There never was another right winger like him. In the 1958 World Cup he was the best in his position, in ’62 the best player in the championship. But throughout his many years on the field, Garrincha was more: in the entire history of soccer no one made more people happy.
When he was playing, the field became a circus ring, the ball a tame beast, the game an invitation to a party. Like a child defending his pet, Garrincha would not let go of the ball, and together the ball and he would perform devilish tricks that had people in stitches. He would jump on her, she would hop on him, she would hide, he would escape, she would chase after him. In the process, the opposing players would crash into each other, their legs twisting around until they would fall, seasick, on their behinds.
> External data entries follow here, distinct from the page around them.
Lemma num_byte_not_ws b : byte_val b = 45 ∨ 48 ≤ byte_val b ≤ 57 → is_json_ws b = false.
Proof. intros Hb. unfold is_json_ws. by rewrite !(proj2 (Z.eqb_neq _ _)) by lia. Qed.

(** What may follow a value: nothing, or a byte that is no digit. *)
Definition stops (t : list ascii) : Prop :=
  match t with b :: _ => is_ascii_digit b = false | [] => True end.

Definition reads_back (j : json) : Prop := ∀ f t,
  (2 * length (compact j) ≤ f)%nat → stops t → value f (compact j ++ t) = Some (j, t).

Lemma compact_nonempty j : (1 ≤ length (compact j))%nat.
Proof.
  destruct j as [|[]|n|s|l|fs]; cbn [compact]; try (simpl; lia).
  destruct (dec_head n []) as (b & r & Hb & _). rewrite app_nil_r in Hb. rewrite Hb. simpl. lia.
Qed.

Lemma compact_head j :
  ∃ b r, compact j = b :: r ∧ is_json_ws b = false ∧ byte_val b ≠ 93.
Proof.
  destruct j as [|[]|n|s|l|fs]; cbn [compact]; try (by eexists _, _).
  destruct (dec_head n []) as (b & r & Hb & Hv). rewrite app_nil_r in Hb. rewrite Hb.
  exists b, r. split_and!; [done|by apply num_byte_not_ws|lia].
Qed.

Lemma value_num n : reads_back (JNum n).
Proof.
  intros f t Hf Ht. pose proof (compact_nonempty (JNum n)). destruct f as [|f]; [lia|].
  cbn [compact]. destruct (dec_head n t) as (b & r & Hb & Hv). cbn [value].
  rewrite Hb, skip_ws_cons by (by apply num_byte_not_ws).
  rewrite !(proj2 (Z.eqb_neq (byte_val b) _)) by lia.
  rewrite read_literal_num by done. by rewrite <-Hb, read_num_dec.
Qed.

Lemma value_str s : reads_back (JStr s).
Proof.
  intros [|f] t Hf Ht; [simpl in Hf; lia|]. cbn [compact value]. unfold quoted. simpl app.
  rewrite skip_ws_cons by done. change (byte_val "034" =? 34) with true. cbv iota.
  rewrite <-app_assoc. change (["034"%char] ++ t) with (QUOTE :: t).
  rewrite read_chars_quoted. simpl. by rewrite of_bytes_bytes.
Qed.

(** A printed list of values, read by [items]. *)
Lemma items_sep l t f :
  Forall reads_back l → l ≠ [] →
  (2 * length (sep_by (bytes ",") (map compact l)) + 1 ≤ f)%nat →
  items f (sep_by (bytes ",") (map compact l) ++ "]"%char :: t) = Some (l, t).
Proof.
  intros Hl. revert f. induction Hl as [|v l Hv Hl IH]; intros f Hne Hf; [done|].
  destruct f as [|f]; [lia|]. destruct l as [|v' l].
  - cbn [map sep_by items] in *. by rewrite Hv by (done || lia).
  - cbn [map sep_by] in *. rewrite !length_app in Hf. rewrite <-!app_assoc. cbn [items].
    rewrite Hv by (done || lia).
    change (bytes "," ++ ?x) with (","%char :: x). cbn [mbind option_bind].
    rewrite skip_ws_cons by done. change (byte_val "," =? 44) with true. cbv iota.
    rewrite IH; [done|done|]. simpl in Hf |- *. lia.
Qed.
Garrincha did his rascal’s mischief at the edge of the field, along the right touchline, far from the center: raised in the shantytown suburbs, that’s where he preferred to play. His club was Botafogo, which means “firelighter,” and he was the botafogo who fired up the fans crazed by firewater and all things fiery. He was the one who would climb out of the training camp window because he heard from some far-off back alley the call of a ball asking to be played with, music demanding to be danced to, a woman wanting to be kissed.
A winner? A loser with incredible luck. And luck doesn’t last. As they say in Brazil, if shit was worth anything, the poor would be born without asses.
Garrincha died a predictable death: poor, drunk, and alone.